Before reading this scripture, I felt I alone could repair the damage from the fallout of my divorce. Figuratively speaking, I tied God’s hands. He wanted to intervene. My guilt, shame, and pride wouldn’t allow Him. Today, I realize, as the Apostle Paul says in Philippians 4:13, “I can do everything (only) through Christ, who gives me strength.”

Some may wonder why I chose to expose this tumultuous period of my life. Someone somewhere is going through a divorce as I did. I want my story to give comfort to them. The Apostle Paul wrote in 2 Corinthians 1:3b-4, “God is our merciful Father and the source of all comfort. He comforts us in all our troubles so that we can comfort others. When they are troubled, we will be able to give them the same comfort God has given us.”

To those feeling abandoned and hopeless, God knows where you are. God loves divorced people. He hates what divorce does to people. He hasn’t forgotten about you. David says to God in Psalm 23:4, “Even when I walk through the darkest valley, I will not be afraid, for You are close beside me. Your rod and Your staff protect and comfort me.” God has no favoritism. As He was with David, He promises the same to you.

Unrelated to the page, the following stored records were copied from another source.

(* ===== verification/RtmpSpec.v ===== *)
(** * RTMP on a port: properties of module Rtmp *)
From S2P Require Import Prelude Wtacc AurpHeaders AurpTuples PeerPolicy GoSort RouteTable.
From S2P Require Import RouteTableInv RouteTableOps RouteTableSpec.
From S2P Require Import AtalkNbp Atalk AtalkRtmp AtalkZip RouteExport PeerState PeerZones DdpPolicy.
From S2P Require Import Seed LoopProbe Router Cluster Rtmp RouterSpec.
Import RT Policy DDP Tunnel Router Cluster Rtmp.

(** ** Chunks *)

Lemma zlen_write_tuple nt : zlen (RTMP.write_tuple nt) = RTMP.NetworkTuple_Size nt.
Proof. unfold RTMP.write_tuple, RTMP.NetworkTuple_Size. by destruct (RTMP.Extended nt). Qed.

(** The bytes some tuples take. *)
Definition tuple_bytes (nts : list RTMP.NetworkTuple) : Z := zlen (concat (map RTMP.write_tuple nts)).

Lemma tuple_bytes_nil : tuple_bytes [] = 0.
Proof. done. Qed.

Lemma tuple_bytes_cons nt nts : tuple_bytes (nt :: nts) = RTMP.NetworkTuple_Size nt + tuple_bytes nts.
Proof. unfold tuple_bytes. cbn [map concat]. by rewrite zlen_app, zlen_write_tuple. Qed.

Lemma fitting_spec size rem :
  size <= DDPMaxDataSize ->
  fitting size rem = take (length (fitting size rem)) rem /\
  size + tuple_bytes (fitting size rem) <= DDPMaxDataSize.
Proof.
  revert size. induction rem as [|nt rem IH]; intros size Hs; cbn [fitting].
  { rewrite tuple_bytes_nil. split; [done|lia]. }
  case_if; zbool; [rewrite tuple_bytes_nil; split; [done|lia]|]. destruct (IH (size + RTMP.NetworkTuple_Size nt) ltac:(lia)) as [H1 H2].
  cbn [length take]. rewrite tuple_bytes_cons. split; [by f_equal|lia].
Qed.

Lemma fitting_nonempty nt rem : exists c, fitting 10 (nt :: rem) = nt :: c.
Proof.
  cbn [fitting]. unfold DDPMaxDataSize, RTMP.NetworkTuple_Size.
  destruct (RTMP.Extended nt); zdec; by eexists.
Qed.
(** ** GetNetInfo *)

(** Who answers a node that asks for its network, and what.  A port without
    seed authority stays silent.  One with authority sends exactly one reply, as a
    broadcast when the request was one, which is parsed as: the cable range of the
    port; the zone asked for, invalid exactly when the port does not have it; the
    multicast address of that zone, or of the default zone, which is named only
    then; and whether the port has a single zone. *)
Theorem netinfo_answered (port : Port) (pkt : ExtPacket) (i : ZIP.GetNetInfoPacket) (w : RW) :
  sends w = [] -> Proto pkt = ProtoZIP -> ZIP.UnmarshalPacket (Data pkt) = Ok (ZIP.PGetNetInfo i) ->
  u16 (cableStart port) -> u16 (cableEnd port) -> name_fits (ZIP.gi_ZoneName i) ->
  name_fits (defaultZoneName port) ->
  let known := bool_decide (ZIP.gi_ZoneName i ∈ availableZones port) in
  (seedAuthorityActive port = false -> HandleZIP port pkt w = Some (w, None)) /\
  (seedAuthorityActive port = true ->
   exists out,
     HandleZIP port pkt w = Some (with_emitted (emitted w ++ [PortSend (device port) out]) w, None) /\
     DstNet out = (if DstNet pkt =? 0 then 0 else SrcNet pkt) /\
     DstNode out = (if DstNode pkt =? 0xFF then 0xFF else SrcNode pkt) /\ DstSocket out = SrcSocket pkt /\
     ZIP.UnmarshalPacket (Data out) = Ok (ZIP.PGetNetInfoReply
       (ZIP.MkNetInfo (negb known) false (Z.of_nat (size (availableZones port)) =? 1)
          (cableStart port) (cableEnd port) (ZIP.gi_ZoneName i)
          (MulticastAddr (if known then ZIP.gi_ZoneName i else defaultZoneName port))
          (if known then [] else defaultZoneName port)))).
Proof.
  intros Hs Hp E Hcs Hce Hz Hdz known. rewrite (HandleZIP_zip _ _ _ _ Hp E). unfold handleZIPGetNetInfo.
  split; [intros ->; done|]. intros ->. cbn [negb].
  set (r := netinfo_reply port (ZIP.gi_ZoneName i)).
  assert (Hty : netinfo_typed r) by (split; [done|]; split; [done|apply MulticastAddr_length]).
  assert (Hm : exists raw, ZIP.GetNetInfoReplyPacket_Marshal r = Ok raw).
  { unfold ZIP.GetNetInfoReplyPacket_Marshal. unfold name_fits in *. subst r.
    cbn [netinfo_reply ZIP.ZoneName ZIP.DefaultZoneName]. zdec.
    replace (32 <? zlen _) with false; [by eexists|]. case_bool_decide; [done|by zdec]. }
  destruct Hm as [raw Hm]. rewrite Hm. cbn [wrap_err checkr].
  pose proof (netinfo_reply_roundtrip r raw Hty Hm) as Hr.
  eexists. split; [by apply emit_ok|].
  assert (Hout : forall p : ExtPacket, Data (if DstNode pkt =? 0xFF then with_DstNode 0xFF p else p) = Data p)
    by (intros p; by case_if).
  split; [by repeat case_if|]. split; [by repeat case_if|]. split; [by repeat case_if|].
  rewrite Hout. assert (Hout2 : forall p, Data (if DstNet pkt =? 0 then with_DstNet 0 p else p) = Data p)
    by (intros p; by case_if).
  rewrite Hout2. cbn [zip_reply originate Data]. unfold ZIP.UnmarshalPacket.
  revert Hm Hr. unfold ZIP.GetNetInfoReplyPacket_Marshal. do 2 (case_if; [done|]). cbv zeta. intros Hm Hr.
  destruct raw as [|f raw]; [by injection Hm|].
  assert (f = ZIP.FunctionGetNetInfoReply) as -> by (by injection Hm).
  rewrite zlen_cons. pose proof (zlen_nonneg raw). zdec. go_slices.
  rewrite Hr. cbn [mbind res_bind]. unfold netinfo_as_read, r, netinfo_reply.
  cbn. fold known. by destruct known.
Qed.
Example soft_seed_takes_over_witness :
  exists w1 l1 e2 w2 l2 p' r,
    seed_tick (str "en0") {| promotionEligibleAt := Some 5; promotionRequested := false |} wit_silent
      = Some (w1, inr l1) /\
    Aarp.run (Aarp.ERange :: replicate 11 Aarp.ETick) (ether w1) = Some (e2, tt) /\
    seed_tick (str "en0") l1 {| ether := e2; routing := routing w1 |} = Some (w2, inr l2) /\
    port_of (str "en0") (ports (routing w2)) = Some p' /\ ZipService.seedAuthorityActive p' = true /\
    cableStart p' = 3 /\ cableEnd p' = 5 /\
    byClass (table (routing w2)) !! direct_key p' 3 = Some r /\ NetEnd r = 5 /\ Distance r = 0 /\
    availableZones wit_soft_port ⊆ ZoneNames (net_at (table (routing w2)) 3).
Proof.
  apply (soft_seed_takes_over (str "en0") wit_soft_port wit_silent 30 5 3 5 (str "home")
           (replicate 11 Aarp.ETick)).
  - reflexivity.
  - reflexivity.
  - reflexivity.
  - lia.
  - reflexivity.
  - vm_compute; discriminate.
  - apply rtc_refl.
  - apply started_inv; [exact wit_hw_ok|done].
  - reflexivity.
  - reflexivity.
  - repeat constructor.
  - vm_compute; discriminate.
Defined.
(** ** Refreshing the candidates of a configured peer *)

(** [for key := range desired]: the first address of another peer. *)
Fixpoint foreign_candidate (t : AURPPeerTable) (ptr : positive) (keys : list (list Z)) :
    option (list Z * positive) :=
  match keys with
  | [] => None
  | key :: keys =>
      match peersByIP t !! key with
      | Some other =>
          if bool_decide (other <> ptr) then Some (key, other) else foreign_candidate t ptr keys
      | None => foreign_candidate t ptr keys
      end
  end.

(** The loop that deletes the addresses no longer listed, on the entries of the
    table, and the one that enters the listed ones. *)
Fixpoint prune (ptr : positive) (desired : gset (list Z)) (entries : list (list Z * positive))
    (m : gmap (list Z) positive) : gmap (list Z) positive :=
  match entries with
  | [] => m
  | (key, mapped) :: entries =>
      if bool_decide (mapped <> ptr) || bool_decide (key ∈ desired)
      then prune ptr desired entries m
      else prune ptr desired entries (delete key m)
  end.
Fixpoint enter (ptr : positive) (keys : list (list Z)) (m : gmap (list Z) positive) :
    gmap (list Z) positive :=
  match keys with [] => m | key :: keys => enter ptr keys (<[key := ptr]> m) end.

(** [peer.RouteTable.DeleteTarget(peer)]. *)
Definition delete_target (n : Node) : R unit :=
  now ← getw clock;
  on_table (fun rt =>
    match DeleteTarget now (PS.self (peer n)) rt with
    | Some (rt, ns) => Some (tt, rt, ns)
    | None => None
    end).

Definition store_nextReconnect (v : option Z) (n : Node) : Node :=
  with_peer (PS.with_tm (PS.with_nextReconnect v (PS.tm (peer n))) (peer n)) n.

Definition active_listed (n : Node) (desired : gset (list Z)) : bool :=
  match To4 (remoteAddr n) with Some active4 => bool_decide (active4 ∈ desired) | None => false end.

Definition switch_endpoint (ptr : positive) (n : Node) (candidates : list (list Z)) :
    T (Error + bool) :=
  _ ← inR (delete_target n);
  match candidates with
  | [] => panic
  | first :: _ =>
      _ ← store ptr (with_remoteAddr first);
      _ ← store ptr (store_nextReconnect None);
      mret (inr true)
  end.

(** The part that holds the lock; [candidates] are normalized. *)
Definition refresh (ptr : positive) (candidates : list (list Z)) : T (Error + bool) :=
  let desired : gset (list Z) := list_to_set candidates in
  n ← deref ptr;
  t ← gett peers;
  if bool_decide (peersByConfigured t !! ConfiguredAddr n <> Some ptr) then
    mret (inl (Plain (Errorf "configured peer mapping changed for %q" [AStr (ConfiguredAddr n)])))
  else
    match foreign_candidate t ptr (set_range desired) with
    | Some (key, other) =>
        o ← deref other; mret (inl (conflict (ConfiguredAddr n) key (ConfiguredAddr o)))
    | None =>
        _ ← modtable (fun t => with_peersByIP (prune ptr desired (ip_range t) (peersByIP t)) t);
        _ ← modtable (fun t => with_peersByIP (enter ptr (set_range desired) (peersByIP t)) t);
        if active_listed n desired then mret (inr false : Error + bool)
        else switch_endpoint ptr n candidates
    end.

Definition setConfiguredCandidates (ptr : positive) (addrs : list (list Z)) : T (Error + bool) :=
  let candidates := normalizeIPv4Candidates addrs in
  n ← deref ptr;
  if bool_decide (ConfiguredAddr n = []) then
    mret (inl (Plain (Errorf "peer has no configured address" [])))
  else if zlen candidates =? 0 then
    mret (inl (Plain (Errorf "configured peer %q has no IPv4 candidates" [AStr (ConfiguredAddr n)])))
  else refresh ptr candidates.

(** A send on a channel with one slot, or nothing when it is taken. *)
Definition signalReconnect (ptr : positive) : T unit := store ptr (with_reconnectCh true).
(** C16: without open peering, whatever is read, the loop hands every routing
    packet to the one peer its sender's address leads to, each exactly once and
    in the order of arrival, up to where it stands; it stands still only
    when it has read everything, was told to stop, could not read, or when the
    packet at hand is for a peer with a full queue. *)
Theorem input_keeps_order (w w' : TW) (identity : DomainIdentifier) (reads : list read) (l : Loop) :
  Forall (fun r => match r with Datagram _ data => bytes_ok data | _ => True end) reads ->
  AURPInput false identity reads w = Some (w', l) ->
  exists taken rest, reads = taken ++ rest /\ queues_extended (peers w) w w' taken /\
    match l with
    | Reading => rest = []
    | Returned => head rest = Some Cancelled \/ head rest = Some ReadError
    | Stuck p pkt later => exists r n, rest = r :: later /\ from_peer (peers w) p r = [pkt] /\
        heap w' !! p = Some n /\ receiveChCap <= zlen (ReceiveCh n)
    end.
Proof.
  intros Hr. revert w. induction Hr as [|r reads Hb Hr IH]; intros w E; cbn [AURPInput] in E.
  { injection E as <- <-. exists [], []. split; [done|]. split; [|done]. split; [done|].
    intros q n En. exists n. by rewrite app_nil_r. }
  assert (Hskip : forall w1 w2 ts ts', queues_extended (peers w1) w1 w2 ts' -> queues_extended (peers w) w w1 ts ->
            queues_extended (peers w) w w2 (ts ++ ts')).
  { intros w1 w2 ts ts' (E2 & H2) (E1 & H1). split; [congruence|]. intros q n En.
    destruct (H1 q n En) as (n1 & En1 & Er1). destruct (H2 q n1 En1) as (n2 & En2 & Er2). exists n2.
    split; [done|]. rewrite Er2, Er1, map_app, concat_app, app_assoc. by rewrite E1. }
  assert (Hnil : queues_extended (peers w) w w []).
  { split; [done|]. intros q n En. exists n. by rewrite app_nil_r. }
  destruct r as [| | |raddr data].
  - injection E as <- <-. exists [], (Cancelled :: reads). auto.
  - destruct (IH w E) as (ts & rest & -> & Hq & Hl). exists (Deadline :: ts), rest. split; [done|].
    split; [|done]. by apply (Hskip w w' [Deadline] ts).
  - injection E as <- <-. exists [], (ReadError :: reads). auto.
  - apply t_inv in E as (w1 & turn & Ed & E).
    destruct (datagram_queue _ _ _ _ _ _ Hb Ed) as (Hq & Ht). destruct turn as [|p pkt].
    + destruct (IH w1 E) as (ts & rest & -> & Hq' & Hl). exists (Datagram raddr data :: ts), rest.
      split; [done|]. split; [by apply (Hskip w1 w' [Datagram raddr data] ts)|].
      destruct Hq as (Ep & _). by rewrite <- Ep.
    + injection E as <- <-. exists [], (Datagram raddr data :: reads). split; [done|]. split; [done|].
      destruct Ht as (Hf & n & En & Hn). by exists (Datagram raddr data), n.
Qed.

(** ** A disabled peer stops the input of all *)

(** A peer that a confirmed routing loop disabled is not run again, so nobody
    empties its queue; when it is full the next routing packet from it blocks
    the loop, and with it the packets of every other peer, for good. *)
Lemma disabled_peer_blocks_input (w : TW) (op : bool) (id : DomainIdentifier) (p : positive) (n : Node)
    (raddr data : list Z) (dh : DomainHeader) (pkt : Packet) (later : list read) :
  table_ok w -> heap w !! p = Some n -> PS.loopDisabled (peer n) = true ->
  receiveChCap <= zlen (ReceiveCh n) -> config (routing w) <> None -> bytes_ok data ->
  Lookup (peers w) raddr = inr (Some p) -> same_di_type (di_of n) (SourceDI dh) = true ->
  ParsePacket (take (Z.to_nat pktbufLen) data) = Ok (dh, pkt) -> PS.is_routing pkt = true ->
  exists w', AURPInput op id (Datagram raddr data :: later) w = Some (w', Stuck p pkt later) /\
    Handle_begin p w' = Some (w', false) /\
    unblock op id false (Stuck p pkt later) w' = Some (w', Stuck p pkt later).
Proof.
  intros Hw En Hd Hfull Hc Hb El Hdi Ep Hr.
  pose proof (input_datagram_exact w op id raddr data Hw Hc Hb) as H. cbv zeta in H. rewrite Ep, El in H.
  destruct H as (m & Em & H). rewrite En in Em. injection Em as <-. unfold delivered in H. rewrite Hdi in H.
  destruct H as (w' & turn & Ew & Hw' & _ & Epe & _ & Hk).
  assert (Hb2 : turn = Blocked p pkt /\ heap w' = <[p := with_di (SourceDI dh) n]> (heap w)).
  { destruct pkt; try done; destruct Hk as (_ & Hk); revert Hk; by zdec. }
  destruct Hb2 as (-> & Eh). set (n' := with_di (SourceDI dh) n) in *.
  assert (En' : heap w' !! p = Some n') by (rewrite Eh; apply lookup_insert_eq).
  exists w'. split_and!.
  - cbn [AURPInput]. by rewrite (t_bind _ _ _ _ _ Ew).
  - unfold Handle_begin. rewrite (t_deref p n') by done. by rewrite (Hd : PS.loopDisabled (peer n') = true).
  - unfold unblock. pose proof (enqueue_run p n' pkt w' En') as Eq.
    change (ReceiveCh n') with (ReceiveCh n) in Eq. revert Eq. zdec. intros Eq. by rewrite (t_bind _ _ _ _ _ Eq).
Qed.
End Spec.

(** ** Witnesses *)

#[local] Existing Instances ascii_strings insertion_sort wire_multitalk.

(** An Open-Req as the configured peer of [PeerTableSpec] sends it. *)
Definition wit_sender : Transport := NewTransport (IPDomainIdentifier (wit_ip 7)) wit_id 9 0.
Definition wit_datagram : list Z := (Packet_WriteTo (NewOpenReqPacket wit_sender []) []).1.

Lemma wit_datagram_bytes : bytes_ok wit_datagram.
Proof. vm_compute. repeat constructor; done. Qed.

Lemma wit_parses : exists dh pkt, ParsePacket (take (Z.to_nat pktbufLen) wit_datagram) = Ok (dh, pkt).
Proof. vm_compute. by do 2 eexists. Qed.
Lemma wit_looked_up : Lookup (peers (wit_steps (wit_w0 []))) (wit_ip 7) = inr (Some wit_ptr).
Proof. by vm_compute. Qed.
Lemma wit_config_set : config (routing (wit_steps (wit_w0 []))) <> None.
Proof. by vm_compute. Qed.

Lemma input_datagram_exact_witness :
  let w := wit_steps (wit_w0 []) in
  exists dh pkt n, ParsePacket (take (Z.to_nat pktbufLen) wit_datagram) = Ok (dh, pkt) /\
    heap w !! wit_ptr = Some n /\
    delivered w wit_ptr n dh pkt (datagram false wit_id (wit_ip 7) wit_datagram w).
Proof.
  cbv zeta. pose proof (input_datagram_exact (wit_steps (wit_w0 [])) false wit_id (wit_ip 7) wit_datagram (wit_ok [])
    wit_config_set wit_datagram_bytes) as H. cbv zeta in H.
  destruct wit_parses as (dh & pkt & Ep). rewrite Ep, wit_looked_up in H. destruct H as (n & En & Hd).
  by exists dh, pkt, n.
Defined.

Definition wit_reads : list read :=
  [Deadline; Datagram (wit_ip 7) wit_datagram; Datagram (wit_ip 99) wit_datagram;
   Datagram (wit_ip 8) wit_datagram; Cancelled].
Definition wit_run : TW := run_t (AURPInput false wit_id wit_reads) (wit_steps (wit_w0 [])).

Lemma wit_run_some : AURPInput false wit_id wit_reads (wit_steps (wit_w0 [])) = Some (wit_run, Returned).
Proof.
  refine (run_t_result (AURPInput false wit_id wit_reads) (wit_steps (wit_w0 [])) Returned _).
  vm_compute. reflexivity.
Qed.

Lemma input_keeps_order_witness :
  exists taken rest, wit_reads = taken ++ rest /\
    queues_extended (peers (wit_steps (wit_w0 []))) (wit_steps (wit_w0 [])) wit_run taken /\
    (head rest = Some Cancelled \/ head rest = Some ReadError).
Proof.
  apply (input_keeps_order _ _ wit_id wit_reads Returned); [|exact wit_run_some].
  repeat first [apply wit_datagram_bytes|constructor].
Defined.

(** Two packets of the peer are in its queue, from two of its addresses; the
    stranger's is not. *)
Lemma wit_run_queue : option_map (fun n => zlen (ReceiveCh n)) (heap wit_run !! wit_ptr) = Some 2.
Proof. by vm_compute. Qed.
Lemma sys_lookup_step c a d s s0 : bytes_ok a -> match d with Some d => di_wf d | None => True end ->
  ran_t (LookupOrCreate c a wit_id d) (state s) = true -> rtc sys_step s0 s -> rtc sys_step s0 (sys_lookup c a d s).
Proof.
  intros Ha Hd Hran Hr. eapply rtc_r; [exact Hr|]. destruct (run_t_some _ _ Hran) as [r E].
  eapply sy_lookup; [exact Ha|exact wit_id_wf|exact Hd|exact E].
Qed.
Lemma sys_read_step a data s s0 : bytes_ok a -> bytes_ok data -> config (routing (state s)) <> None ->
  ran_t (datagram false wit_id a data) (state s) = true -> rtc sys_step s0 s -> rtc sys_step s0 (sys_read a data s).
Proof.
  intros Ha Hd Hc Hran Hr. eapply rtc_r; [exact Hr|]. destruct (run_t_some _ _ Hran) as [r E].
  eapply sy_datagram; [exact Ha|exact Hd|exact wit_id_wf|exact Hc|exact E].
Qed.

(** Two peers, and the Open-Req of the second in its queue. *)
Definition wit_s1 : System :=
  sys_lookup wit_name (wit_ip 7) None (sys_lookup [] (wit_ip 5) (Some (IPDomainIdentifier (wit_ip 5))) wit_s0).
Definition wit_s2 : System := sys_read (wit_ip 7) wit_datagram wit_s1.

Lemma wit_run2 : rtc sys_step wit_s0 wit_s2.
Proof.
  unfold wit_s2. apply sys_read_step; [apply wit_ip_bytes; lia|apply wit_datagram_bytes|by vm_compute|by vm_compute|].
  unfold wit_s1. apply sys_lookup_step; [apply wit_ip_bytes; lia|exact I|by vm_compute|].
  apply sys_lookup_step; [apply wit_ip_bytes; lia| |by vm_compute|done].
  split; [done|]. apply wit_ip_bytes; lia.
Qed.


Definition wit_p2 : positive := default 1%positive (peersByConfigured (peers (state wit_s2)) !! wit_name).
Definition wit_n2 : Node := default wit_node (heap (state wit_s2) !! wit_p2).
Definition wit_head : Packet := default wit_open (head (ReceiveCh wit_n2)).

Lemma wit_n2_queue : ReceiveCh wit_n2 = [wit_head].
Proof. vm_compute. reflexivity. Qed.
Lemma wit_n2_at : heap (state wit_s2) !! wit_p2 = Some wit_n2.
Proof. vm_compute. reflexivity. Qed.
Lemma wit_head_ends : pkt_ends (PS.timing (peer wit_n2)) (PS.ident (peer wit_n2)) wit_head.
Proof. vm_compute. exact I. Qed.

In closing, become independent of acting independently. Depend on your Heavenly Father to guide you through your season of adversity. Eventually, you’ll celebrate as David did in Psalms 40:1-3, “I waited patiently for the Lord to help me, and He turned to me and heard my cry. He lifted me out of the pit of despair, out of the mud and the mire. He set my feet on solid ground and steadied me as I walked along. He has given me a new song to sing, a hymn of praise to our God. Many will see what He has done and be amazed. They will put their trust in the Lord.”

Hold on. Freedom is closer than you think.